Uspjeti ("to succeed, to manage") is the verb you reach for the moment an effort actually pays off — the difference between trying to do something and pulling it off. Its aspect pair is a small showcase of one of Croatian's trickiest spelling rules: the perfective uspjeti with its -je- infinitive sits beside a present uspijem with -ije-, and against the imperfective uspijevati, which carries -ije- throughout. Get that ije/je alternation under control and the rest of the verb is well-behaved. The other thing to learn here is its government: uspjeti most often takes a bare infinitive or a da-clause ("manage to do"), can govern u + locative ("succeed in something"), and famously appears in the dative-subject idiom Uspjelo mi je ("I managed it").
Aspect
| Verb | Aspect | Present 1sg | Typical use |
|---|---|---|---|
| uspjeti | perfective | uspijem | one successful outcome (managed it, pulled it off) |
| uspijevati | imperfective | uspijevam | repeatedly/habitually succeeding; an ongoing struggle to manage |
The split is between a single result and a standing pattern. Uspio sam položiti ispit ("I managed to pass the exam") reports one accomplished thing; Ne uspijevam uštedjeti ništa ("I never manage to save anything") describes a recurring failure-to-manage.

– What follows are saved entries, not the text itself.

Lemma outcome_bind {A B} (m : prog A) (k : A → prog B) notes b :
  outcome (m ≫= k) notes b → ∃ n1 a n2, notes = n1 ++ n2 ∧ outcome m n1 a ∧ outcome (k a) n2 b.
Proof.
  revert notes. induction m as [a|R c j IH]; intros notes Ho; [by exists [], a, notes|].
  destruct Ho as [r Hr]. destruct (note_of c r) as [n|] eqn:Hn.
  - destruct Hr as (notes' & -> & Hr). destruct (IH r notes' Hr) as (n1 & a & n2 & -> & Hm & Hk).
    exists (n :: n1), a, n2. split_and!; [done| |done]. exists r. rewrite Hn. eauto.
  - destruct (IH r notes Hr) as (n1 & a & n2 & -> & Hm & Hk). exists n1, a, n2. split_and!; [done| |done].
    exists r. by rewrite Hn.
Qed.

Lemma outcome_silent {A} (p : prog A) notes a : only (@open_call) p → outcome p notes a → notes = [].
Proof.
  revert notes. induction p as [b|R c k IH]; intros notes Hp Ho; [by destruct Ho|]. destruct Hp as [Hc Hk], Ho as [r Hr].
  assert (note_of c r = None) as Hn by by destruct c. rewrite Hn in Hr. by eapply IH.
Qed.

Lemma outcome_fail {A} bindings cause code notes (r : result A) :
  outcome (fail bindings cause code) notes r →
  ∃ answer, notes = [Reported failed_event (go_obj [("bindings", bindings); ("error_code", JStr code)]) answer] ∧
    r = Err (default cause answer).
Proof.
  unfold fail. intros (n1 & a & n2 & -> & Hm & Hk)%outcome_bind. destruct Hm as [e (n' & -> & -> & ->)].
  destruct e as [e|]; destruct Hk as [-> ->]; eauto.
Qed.

(** The failures that are reported, and how. *)
Definition failure_noted (snapshot : Snapshot) (notes : list note) (e : go_error) : Prop :=
  notes = [Canceled e] ∨
  ∃ code answer, notes = [Reported failed_event (go_obj [("bindings", receipt snapshot); ("error_code", JStr code)]) answer] ∧
    (answer = None ∨ answer = Some e).

Lemma outcome_or_report {A B} snapshot code (m : prog (result A)) (k : A → prog (result B)) notes r :
  only (@open_call) m → outcome (or_report (receipt snapshot) code m k) notes r →
  (∃ a, outcome (k a) notes r) ∨ (∃ e, r = Err e ∧ failure_noted snapshot notes e).
Proof.
  intros Hm. unfold or_report. intros (n1 & a & n2 & -> & Ho & Hk)%outcome_bind.
  rewrite (outcome_silent _ _ _ Hm Ho). destruct a as [a|e]; [by left; exists a|right].
  apply outcome_fail in Hk as (answer & -> & ->). exists (default e answer). split; [done|].
  right. exists code, answer. split; [done|]. destruct answer; auto.
Qed.

Lemma outcome_place_all snapshot a directory shared bundles acc notes r :
  outcome (place_all (receipt snapshot) a directory shared bundles acc) notes r →
  (∃ x, r = Ok x ∧ notes = []) ∨ (∃ e, r = Err e ∧ failure_noted snapshot notes e).
Proof.
  revert acc notes. induction bundles as [|[v c] bundles IH]; intros acc notes; cbn [place_all].
  { intros [-> ->]. left. eauto. }
  intros (n1 & x & n2 & -> & Hc & Hk)%outcome_bind. destruct Hc as [y Hy]. destruct y as [e|].
  - destruct Hy as (n' & -> & -> & ->). destruct Hk as [-> ->]. right. exists e. split; [done|]. by left.
  - destruct Hy as [-> ->]. apply outcome_or_report in Hk.
    + destruct Hk as [[[relative copied] Hk]|Hk]; [by eapply IH|by right].
    + eapply only_impl, calls_place. intros R c0. apply cache_open.
Qed.

(** A load that gets as far as the cache: the snapshot is accepted and not empty,
    the run is trusted, its Agent is named and it has an event channel. *)
Definition reportable (req : Request) (provider : string) (snapshot : Snapshot) : Prop :=
  ∃ value bundles, rq_Snapshot req = Some value ∧ Decode value provider = Ok (snapshot, bundles) ∧ bundles ≠ [] ∧
    rq_Trusted req = true ∧ packageIDPattern (rq_AgentID req) = true ∧ rq_Emit req = true.

(** a load reports exactly once.  However the system, git and the callbacks
    answer, a load that got as far as the cache ends in one of four ways: it succeeds
    and has emitted just the loaded event, accepted by the channel; it fails and has
    emitted just the failed event, its error the cause or the channel's own; it fails
    with the error with which the channel refused the loaded event; or it was canceled
    and nothing was emitted.  Any other load emits nothing. *)
Theorem load_reported_once req provider workspace cache notes r :
  outcome (Load req provider workspace cache) notes r →
  (∀ snapshot, reportable req provider snapshot →
     let bindings := receipt snapshot in
     let loaded_note := Reported loaded_event (go_obj [("bindings", bindings)]) in
     match r with
     | Ok _ => notes = [loaded_note None]
     | Err e => notes = [loaded_note (Some e)] ∨ failure_noted snapshot notes e
     end) ∧
  ((∀ snapshot, ¬ reportable req provider snapshot) → notes = []).
Proof.
  unfold Load. destruct (rq_Snapshot req) as [value|] eqn:Hsn.
  2:{ intros [-> ->]. split; [|done]. intros snapshot (v & b & ? & _). congruence. }
  destruct (Decode value provider) as [[snapshot bundles]|e] eqn:Hdec.
  2:{ intros [-> ->]. split; [|done]. intros sn (v & b & ? & ? & _). congruence. }
  assert (∀ sn, reportable req provider sn → sn = snapshot ∧ bundles ≠ [] ∧ rq_Trusted req = true ∧
    packageIDPattern (rq_AgentID req) = true ∧ rq_Emit req = true) as Hrep.
  { intros sn (v & b & H1 & H2 & H3 & H4). rewrite Hsn in H1. injection H1 as <-. rewrite Hdec in H2.
    apply Ok_inj in H2. injection H2 as -> ->. auto. }
  destruct bundles as [|c0 cs0] eqn:Hbundles.
  { intros [-> ->]. split; [|done]. by intros sn (_ & ? & _)%Hrep. }
  rewrite <-Hbundles in *. assert (bundles ≠ []) as Hne by by rewrite Hbundles. clear c0 cs0 Hbundles.
  destruct (rq_Trusted req) eqn:Htr, (packageIDPattern (rq_AgentID req)) eqn:Hid; cbn [negb orb];
    try (intros [-> ->]; split; [by intros sn (_ & _ & ? & ? & _)%Hrep|done]).
  destruct (rq_Emit req) eqn:Hem; cbn [negb]; [|intros [-> ->]; split; [by intros sn (_ & _ & _ & _ & ?)%Hrep|done]].
  intros Ho. split; [|intros Hno; destruct (Hno snapshot); by exists value, bundles].
  intros sn [-> _]%Hrep. cbv zeta in *. revert Ho. destruct (collect_commands _ _) as [commands|].
  2:{ intros (answer & -> & ->)%outcome_fail. right. right. eexists _, answer. split; [done|]. destruct answer; auto. }
  intros [[[] Ho]|(e & -> & He)]%outcome_or_report; [|by right|apply calls_check].
  apply outcome_or_report in Ho as [[directory Ho]|(e & -> & He)]; [|by right|apply calls_open_cache].
  unfold or_fail in Ho. apply outcome_bind in Ho as (n1 & x & n2 & -> & Hp & Hk).
  apply outcome_place_all in Hp as [(y & -> & ->)|(e & -> & He)].
  - apply outcome_bind in Hk as (n3 & answer & n4 & -> & Hm & Hk). destruct Hm as [z (n' & -> & -> & ->)].
    destruct z as [e|]; destruct Hk as [-> ->]; [by left|done].
  - destruct Hk as [-> ->]. rewrite app_nil_r. by right.
Qed.

(** ** The repository *)

(** Files of the workspace only grow: a file keeps its kind and mode and what it had
    stays in front. *)
Definition grown (i i' : inode) : Prop :=
  i_kind i' = i_kind i ∧ i_perm i' = i_perm i ∧ ∃ added, i_content i' = i_content i +:+ added.
Definition grows (t t' : filesystem) : Prop := ∀ x i, t !! x = Some i → ∃ i', t' !! x = Some i' ∧ grown i i'.

Lemma grown_refl i : grown i i.
Proof. split_and!; [done..|]. exists "". by rewrite str_app_nil_r. Qed.
Lemma grows_refl t : grows t t.
Proof. intros x i Hx. exists i. split; [done|apply grown_refl]. Qed.
Lemma grows_trans t1 t2 t3 : grows t1 t2 → grows t2 t3 → grows t1 t3.
Proof.
  intros H1 H2 x i Hx. destruct (H1 x i Hx) as (j & Hj & Hk & Hp & s & Hs). destruct (H2 x j Hj) as (k & Hk' & Hk2 & Hp2 & s2 & Hs2).
  exists k. split; [done|]. split_and!; [congruence..|]. exists (s +:+ s2). by rewrite Hs2, Hs, str_app_assoc.
Qed.
Lemma grows_new t p i : t !! p = None → grows t (<[p := i]> t).
Proof.
  intros Hp x j Hx. exists j. split; [|apply grown_refl]. rewrite lookup_insert_ne; [done|]. congruence.
Qed.

Lemma grows_make_all o perm t dirs r t' : make_all o perm t dirs = (r, t') → grows t t'.
Proof.
  revert t. induction dirs as [|d dirs IH]; intros t; cbn [make_all]; [intros [= <- <-]; apply grows_refl|].
  destruct (t !! d) as [i|] eqn:Hd.
  - destruct (i_kind i); try (intros [= <- <-]; apply grows_refl). apply IH.
  - intros H. eapply grows_trans; [by apply grows_new|by eapply IH].
Qed.

Section Repository.
Context {RO : RangeOrder string inode}.

(** The calls of a load, in the repository. *)
Definition repository_call {R} (c : call R) : Prop :=
  match c with
  | Mkdir Work _ _ | Chmod Work _ _ | OpenExcl Work _ _ | Link Work _ _ | Remove Work _ | FChmod Work _ _ | FWrite Work _ _ => False
  | _ => True
  end.
(** C31: A Codex attempt gets a fresh home below the operator's checked one, holding
    exactly two rollout links and the authentication; nothing that existed is
    altered, and after a failure or the cleanup nothing of the home is left. *)
Theorem codex_home_private he environment w r w' :
  fresh_temp he → (∀ p, he_removeall he p = true) → Prepare he environment w = (r, w') →
  match r with
  | Err _ => grows w w'
  | Ok (environment', home) => attempt_home environment w w' environment' home ∧ grows w (RemoveAll he home w')
  end.
Proof.
  intros Hfresh Hall. unfold Prepare. destruct (open_home he environment w) as [[[[source root] home]|e] w1] eqn:Ho;
    apply open_home_spec in Ho; [|by intros [= <- <-]].
  destruct Ho as (w0 & Hs & -> & Hg & Hstate & Ht & ->). pose proof (source_home_abs _ _ Hs) as Ha.
  destruct (Hfresh _ _ _ Ht) as (n & Hn & Hhome & Hq). pose proof (state_root_abs _ Ha) as Hr.
  assert (IsAbs home = true) as Hha by (rewrite Hhome; by apply join_child).
  set (key := default "" _). pose proof (only_below_insert home home private_dir w0 (below_self home)) as Hb0.
  unfold mbind, stM_bind. destruct (link_rollouts he _ home rollouts _) as [[[]|e] w2] eqn:Hl;
    pose proof (link_rollouts_below he _ _ _ _ _ _ Hha rollout_components Hl) as Hb1.
  2:{ intros [= <- <-]. eapply removed_grows; [done|exact Hq|done|]. by etrans. }
  destruct (authentication he source home key w2) as [[[]|e] w3] eqn:Hau;
    pose proof (authentication_below he _ _ _ _ _ _ Hha Hau) as Hb2;
    (assert (only_below home w0 w3) as Hb by (etrans; [exact Hb0|by etrans])).
  2:{ intros [= <- <-]. by eapply removed_grows. }
  intros [= <- <-]. split; [|by eapply removed_grows].
  apply link_rollouts_ok in Hl as ->. apply (authentication_ok he source home key w0) in Hau as (-> & Hauth & Hkey).
  - split.
    + exists source, w0, n. fold key. cbv zeta. split_and!; try done; [apply Hg|]. cbn [w_fs set_fs]. unfold home_files.
      destruct (auth_entry source key (w_fs w0)); [by rewrite insert_union_l|done].
    + intros entry He Hk. apply elem_of_app. left. by apply elem_of_filter_bool.
    + intros entry [[Hk He]%elem_of_filter_bool| ->%list_elem_of_singleton]%elem_of_app; [right|by left].
      unfold home_entry in Hk. go_bool. done.
  - intros p ->. cbn [w_fs set_fs]. assert (below home (Clean (JoinPath [source; "auth.json"])) = false) as Hnb; [|exact (eq_trans (proj2 Hb1 _ Hnb) (proj2 Hb0 _ Hnb))].
    apply bool_decide_eq_false. rewrite clean_elements_Clean. destruct (join_child source "auth.json" Ha) as [_ ->]; [done|].
    rewrite Hhome. destruct (join_child (state_root source) n Hr Hn) as [_ ->].
    destruct (join_child source "openlinker-rpc-v1" Ha) as [_ Her]; [done|]. unfold state_root. rewrite Her.
    intros Hp%prefix_length. rewrite !length_app in Hp. simpl in Hp. lia.
Qed.

(** ** An instance *)
Module HomeExample.

Definition he : home_env :=
  {| he_supported := true; he_mkdirall := λ _, None; he_mkdir := λ _, None;
     he_temp := λ fs dir, if bool_decide (map_Forall (λ q _, below (JoinPath [dir; "attempt-1"]) q = false) fs)
                          then Ok (JoinPath [dir; "attempt-1"]) else Err (ENew "exists");
     he_symlink := λ _, true; he_write := None; he_lstat := λ _, true; he_removeall := λ _, true |}.
Definition login : inode := private_file "{}".
Definition start : world :=
  {| w_fs := {[ "/home/agent/.codex" := private_dir; "/home/agent/.codex/auth.json" := login;
                "/home/agent/.codex/config.toml" := private_file "personal" ]}; w_locked := ∅ |}.
Definition environment : list string := ["HOME=/home/agent"; "CODEX_HOME=/home/agent/.codex"; "PATH=/bin"].
Definition prepared : result (list string * string) := (Prepare he environment start).1.

Lemma fresh : fresh_temp he.
Proof.
  intros fs dir p. cbn. case_bool_decide as Hf; [|done]. intros [= <-]. exists "attempt-1".
  split; [done|]. split; [done|]. intros q [i Hi]. by apply (Hf q i).
Qed.
Lemma home_shape :
  prepared = Ok (["HOME=/home/agent"; "PATH=/bin"; "CODEX_HOME=/home/agent/.codex/openlinker-rpc-v1/attempt-1"],
                 "/home/agent/.codex/openlinker-rpc-v1/attempt-1").
Proof. vm_compute. reflexivity. Qed.

Lemma codex_home_private_witness :
  attempt_home environment start (Prepare he environment start).2
    ["HOME=/home/agent"; "PATH=/bin"; "CODEX_HOME=/home/agent/.codex/openlinker-rpc-v1/attempt-1"]
    "/home/agent/.codex/openlinker-rpc-v1/attempt-1".
Proof.
  pose proof home_shape as Hp. unfold prepared in Hp.
  pose proof (codex_home_private he environment start (Prepare he environment start).1 (Prepare he environment start).2
                fresh (λ _, eq_refl) (surjective_pairing _)) as H.
  rewrite Hp in H. exact (proj1 H).
Defined.
End HomeExample.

This is a suffixal pair — the imperfective is built from the perfective with the -ava- suffix (uspjeti → uspij-ava-ti → uspijevati) — the same machinery as dati → davati; see forming aspect pairs by suffixation.
Present tense
Uspjeti takes regular -em endings on the uspij- stem; uspijevati is a plain a-class verb on the uspijeva- stem.
| Person | uspjeti (pf) | uspijevati (impf) |
|---|---|---|
| ja | uspijem | uspijevam |
| ti | uspiješ | uspijevaš |
| on/ona/ono | uspije | uspijeva |
| mi | uspijemo | uspijevamo |
| vi | uspijete | uspijevate |
| oni/one/ona | uspiju | uspijevaju |
As with every perfective, the present uspijem is not a "right now" tense — it reads as a future-ish or conditional result ("once I manage / if I manage"). For the ongoing struggle in the present you need the imperfective uspijevam.
Nikako ne uspijevam naći vremena za vježbanje.
I just can't manage to find time to work out. — ongoing, imperfective.
Ako uspijem doći ranije, počnemo bez njih.
If I manage to get there earlier, we'll start without them. — perfective present, conditional reading.
The l-participle
This is where the ije/je split bites: the masculine singular shortens to uspio, everything else keeps -je- (uspjela, uspjeli…). The imperfective is the regular a-class uspijevao.
| Gender / number | uspjeti | uspijevati |
|---|---|---|
| masculine singular | uspio | uspijevao |
| feminine singular | uspjela | uspijevala |
| neuter singular | uspjelo | uspijevalo |
| masculine plural | uspjeli | uspijevali |
| feminine plural | uspjele | uspijevale |
| neuter plural | uspjela | uspijevala |
The masculine uspio follows the same pattern as vidio and smio: the -jel sequence collapses to -io in the masculine singular only.
Perfect tense (perfekt)
Clitic biti + l-participle. The everyday "I managed / I succeeded" is the perfective uspio sam / uspjela sam.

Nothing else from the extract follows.